インクルーシブ教育システムにおいては、同じ場で共に学ぶことを追求するとともに、個別の教育的ニーズのある幼児児童生徒に対して、自立と社会参加を見据えて、その時点で教育的ニーズに最も的確に応える指導を提供できる、多様で柔軟な仕組みを整備することが重要です。小・中学校における通常の学級、通級による指導、特別支援学級、特別支援学校といった、連続性のある「多様な学びの場」を用意しておくことが必要でとされています。これは、視覚障害教育においても同様です。

 次に視覚障害教育における学びの場を示します。
⑴ 視覚障害特別支援学校(盲学校)
全国67校(全国盲学校長会加盟校数)あり、多くの学校に幼稚部・小学部・中学部・高等部(本科・専攻科)が設置され、幼児期からの一貫した教育を行っています。幼稚園・小学校・中学校・高等学校に準ずる教育を行いますが、「自立活動」として,障害による学習上又は生活上の困難を改善・克服するための指導が系統的・継続的に行われます。歩行指導もこの一環です。全国的に在籍者数が減少の一途をたどっており、大きな課題となっています。令和元年度は2,626人であり、中には在籍者数が10人未満の学校もあります。なお、全国で1万人を超えていた時期(昭和34年がピーク)もあります。

⑵ 弱視特別支援学級
小・中学校に設置されている弱視特別支援学級は、「拡大鏡等の使用によっても通常の文字、図形等の視覚による認識が困難な程度のもの」を対象として開設されています。
全国的に学級数、在籍者数ともに増加傾向にあり、平成30年度は、小学校が372学級、在籍者数432人、中学校が136学級、在籍者数160人となっています。

⑶ 通級による指導(弱視)
通級による指導は、通常の学級に在籍し、各教科等の授業を通常の学級で受けつつ障害による学習上又は生活上の困難を改善・克服するための指導を例えば「目の教室」といった特別の指導の場で受ける教育の形態で、平成5年度から制度化されました。

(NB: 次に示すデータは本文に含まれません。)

(** A read in front: its errors are errors of the operation. *)
Lemma prog_guard {A B} (R : A -> database -> Prop) (c : M B) (f : B -> M A) r :
  returns n m σ c r -> no_abort r -> (forall e, r = Fail e -> err e) ->
  (forall b, r = Val b -> prog_ok R (f b)) -> prog_ok R (c ≫= f).
Proof.
  intros Hc [N1 N2] HF HV. destruct r as [b|e| |]; [by eapply ok_read, HV|by eapply ok_refused, HF|done..].
Qed.

(** On a device that stays powered. *)
Lemma prog_powered {A} (R : A -> database -> Prop) c : ~ may_lose (D:=D) -> prog_ok R c ->
  forall P g v L, resting n m P g d v σ L -> g + 1 < 2 ^ 64 ->
  exists r P', c P = (r, P') /\
    match r with
    | Val a => exists m' g' d', R a d' /\ holds n m' P' g' d' /\ (g' = g + 1 \/ g' = g /\ d' = d)
    | Fail e => (err e \/ e = OutOfSpace) /\ holds n m P' g d
    | _ => False
    end.
Proof.
  intros Hl Hc. induction Hc as [A R body Hb|A R a Ha|A R e He|A B R c f b Hb _ IH|A B R c f e Hb He|
    A B R R' c f _ IH HR]; intros P g v L Hrest Hg.
  - assert (Eg : hs_gen σ = g) by apply Hrest. rewrite Eg in Hb.
    destruct (tx_powered_at n m P g d v σ L body R err Hl Hrest Hg Hb) as (r & P' & E & Hr).
    exists r, P'. split; [done|]. destruct r as [a|e| |]; [|done..].
    destruct Hr as (m' & d' & Ha & Hh). exists m', (g + 1), d'. auto.
  - exists (Val a), P. split; [done|]. exists m, g, d. split_and!; [done|by exists v, σ, L|by right].
  - exists (Fail e), P. split; [done|]. split; [by left|by exists v, σ, L].
  - destruct (read_powered_at n m P g d v σ L c _ Hl Hrest Hb) as (P1 & E1 & Hrest1).
    destruct (IH P1 g v L Hrest1 Hg) as (r & P' & E & Hr). exists r, P'. split; [|done].
    by rewrite (stM_bind_val _ _ _ _ _ E1).
  - destruct (read_powered_at n m P g d v σ L c _ Hl Hrest Hb) as (P1 & E1 & Hrest1).
    exists (Fail e), P1. split; [|split; [by left|by exists v, σ, L]].
    unfold mbind, stM_bind. by rewrite E1.
  - destruct (IH P g v L Hrest Hg) as (r & P' & E & Hr). unfold mbind, stM_bind. rewrite E.
    destruct r as [b|e| |]; [|by eexists _, _|done..].
    eexists _, _. split; [done|]. destruct Hr as (m' & g' & d' & Hb & Hh & Hgd).
    exists m', g', d'. auto.
Qed.

End Programs.

(** What a next boot finds of an operation that may answer [R]. *)
Section ProgramCrash.
Context {D : Type} `{!BlockDevice D, !DeviceLaws D}.

Definition found n g d {A} (R : A -> database -> Prop) (r : Result A) (d2 : D) : Prop :=
  exists P2 m2, Pager.mount d2 = Val P2 /\
    ((holds n m2 P2 g d /\ forall b, r <> Val b) \/
     exists a g' d', R a d' /\ holds n m2 P2 g' d' /\ (g' = g + 1 \/ g' = g /\ d' = d) /\
       forall b, r = Val b -> b = a).

Lemma resting_keeps n m (P : Pager.t VolatileDisk.t) g d v σ L : resting n m P g d v σ L -> keeps n m P.
Proof. intros (_ & Htx & _). destruct (tx_dev _ _ _ _ Htx) as (? & ? & _ & ?). by split_and!. Qed.

(** A read, interrupted or not. *)
Lemma read_crash_at {A} n m (P : Pager.t VolatileDisk.t) g d v σ L
    (c : stM (Pager.t VolatileDisk.t) StoreError A) r : resting n m P g d v σ L -> returns n m σ c r ->
  exists r' P', c P = (r', P') /\
    ((r' = r /\ resting n m P' g d v σ L) \/ ((exists e, r' = Fail e) /\ keeps n m P')).
Proof.
  intros Hrest Hc. pose proof Hrest as (Hv & Htx & Hst & Hh & Hr & Hg).
  destruct (Hc v Hh P Htx) as [(r' & P' & v' & E & Htx' & -> & ->)|(_ & P' & E & Hk)].
  - exists r, P'. split; [done|]. left. by split.
  - eexists _, P'. split; [exact E|]. right. split; [by eexists|done].
Qed.

Lemma prog_crash {A} n m σ d err (R : A -> database -> Prop) c :
  prog_ok (D:=VolatileDisk.t) n m σ d err R c ->
  forall (P P1 : Pager.t VolatileDisk.t) g v L r x y (d2 : D),
  resting n m P g d v σ L -> g + 1 < 2 ^ 64 -> c P = (r, P1) ->
  VolatileDisk.survives (Pager.dev P1) x -> failed_recoveries n x y -> powered_on n y d2 ->
  found n g d R r d2.
Proof.
  intros Hc. induction Hc as [A R body Hb|A R a Ha|A R e He|A B R c f b Hb _ IH|A B R c f e Hb He|
    A B R R' c f _ IH HR]; intros P P1 g v L r x y d2 Hrest Hg E Hx Hy H2;
    assert (Hold : holds n m P g d) by (by exists v, σ, L).
  - assert (Eg : hs_gen σ = g) by apply Hrest. rewrite Eg in Hb.
    destruct (tx_crash_at n m P P1 g d v σ L body R err r x y d2 Hrest Hg Hb E Hx Hy H2)
      as (P2 & m2 & Em & Hcase).
    exists P2, m2. split; [done|]. destruct Hcase as [?|(a & d' & Ha & Hh & Hr)]; [by left|right].
    exists a, (g + 1), d'. auto.
  - injection E as <- <-. destruct (reboot_old n m P P g d x y d2) as (P2 & m2 & Em & Hh2); try done.
    { by eapply resting_keeps. }
    exists P2, m2. split; [done|]. right. exists a, g, d. split_and!; [done|done|by right|congruence].
  - injection E as <- <-. destruct (reboot_old n m P P g d x y d2) as (P2 & m2 & Em & Hh2); try done.
    { by eapply resting_keeps. }
    exists P2, m2. split; [done|]. by left.
  - destruct (read_crash_at n m P g d v σ L c _ Hrest Hb) as (r' & P' & E' & Hcase).
    unfold mbind, stM_bind in E. rewrite E' in E. destruct Hcase as [[-> Hrest']|[[e ->] Hk]].
    + by eapply IH.
    + injection E as <- <-. destruct (reboot_old n m P P' g d x y d2) as (P2 & m2 & Em & Hh2); try done.
      exists P2, m2. split; [done|]. by left.
  - destruct (read_crash_at n m P g d v σ L c _ Hrest Hb) as (r' & P' & E' & Hcase).
    assert (Hk : keeps n m P' /\ exists e', r' = Fail e').
    { destruct Hcase as [[-> Hrest']|[[e' ->] Hk]]; [|by eauto]. split; [by eapply resting_keeps|by eexists]. }
    destruct Hk as [Hk [e' ->]]. unfold mbind, stM_bind in E. rewrite E' in E. injection E as <- <-.
    destruct (reboot_old n m P P' g d x y d2) as (P2 & m2 & Em & Hh2); try done.
    exists P2, m2. split; [done|]. by left.
  - unfold mbind, stM_bind in E. destruct (c P) as [r0 P0] eqn:E0.
    assert (P0 = P1) as -> by (destruct r0; by injection E).
    destruct (IH P P1 g v L r0 x y d2 Hrest Hg E0 Hx Hy H2) as (P2 & m2 & Em & Hcase).
    exists P2, m2. split; [done|]. destruct Hcase as [[Hh Hno]|(b & g' & d' & Hb & Hh & Hgd & Hr)].
    + left. split; [done|]. intros b ->. destruct r0 as [a|e| |]; [by eapply Hno|done..].
    + right. exists (f b), g', d'. split_and!; [by apply HR|done|done|].
      intros b' ->. destruct r0 as [a|e| |]; [|done..]. injection E as <-. by rewrite (Hr a eq_refl).
Qed.

End ProgramCrash.
Lemma edit_ok_fits name mutate rw f i t : find_table d name = Val i -> d !! i = Some t ->
  (forall d', spec_alter d name mutate f = Val d' -> fits d') ->
  no_abort (mutate (dt_schema t)) ->
  (forall s, mutate (dt_schema t) = Val s -> Table.name s = dt_name t) ->
  match rw with
  | None => f = id
  | Some map => forall rid r, (rid, r) ∈ dt_rows t -> map r = Val (f r)
  end -> edit_ok mutate rw f t.
Proof.
  intros Hi Ht Hfits Hna Hname Hrw.
  assert (Ha : forall s, mutate (dt_schema t) = Val s -> spec_alter d name mutate f = Val (<[i := edit_table s f t]> d)).
  { intros s Hs. unfold spec_alter, table_at. rewrite Hi. cbn [mbind outcome_bind]. rewrite Ht. cbn. by rewrite Hs. }
  assert (Hl : forall s, <[i := edit_table s f t]> d !! i = Some (edit_table s f t))
    by (intros s; apply list_lookup_insert_eq; by eapply lookup_lt_Some).
  split; [done| |].
  - intros s Hs. split; [by apply Hname|]. by apply (Hfits _ (Ha s Hs) i _ (Hl s)).
  - intros s Hs. destruct rw as [map|]; [|done]. intros rid r Hr. split; [by eapply Hrw|].
    destruct (Hfits _ (Ha s Hs) i _ (Hl s)) as [_ Hrows]. apply (Hrows rid), elem_of_edit_rows. by exists r.
Qed.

平成30年度4月1日から高等学校においても通級による指導が制度化されています。
通級による指導(弱視)は、「拡大鏡等の使用によっても通常の文字,図形等の視覚による認識が困難な程度の者で、通常の学級での学習におおむね参加でき、一部特別な指導を必要とするもの。」を対象として設置されています。通級による指導(弱視)で学ぶ子供の数は増加傾向にあり、平成29年度は小学校176人、中学校21人となっています。

⑷ 通常の学級
上記の他、通常の学級でも見えない・見えにくい子供たちが在籍し、学んでいることに留意が必要です。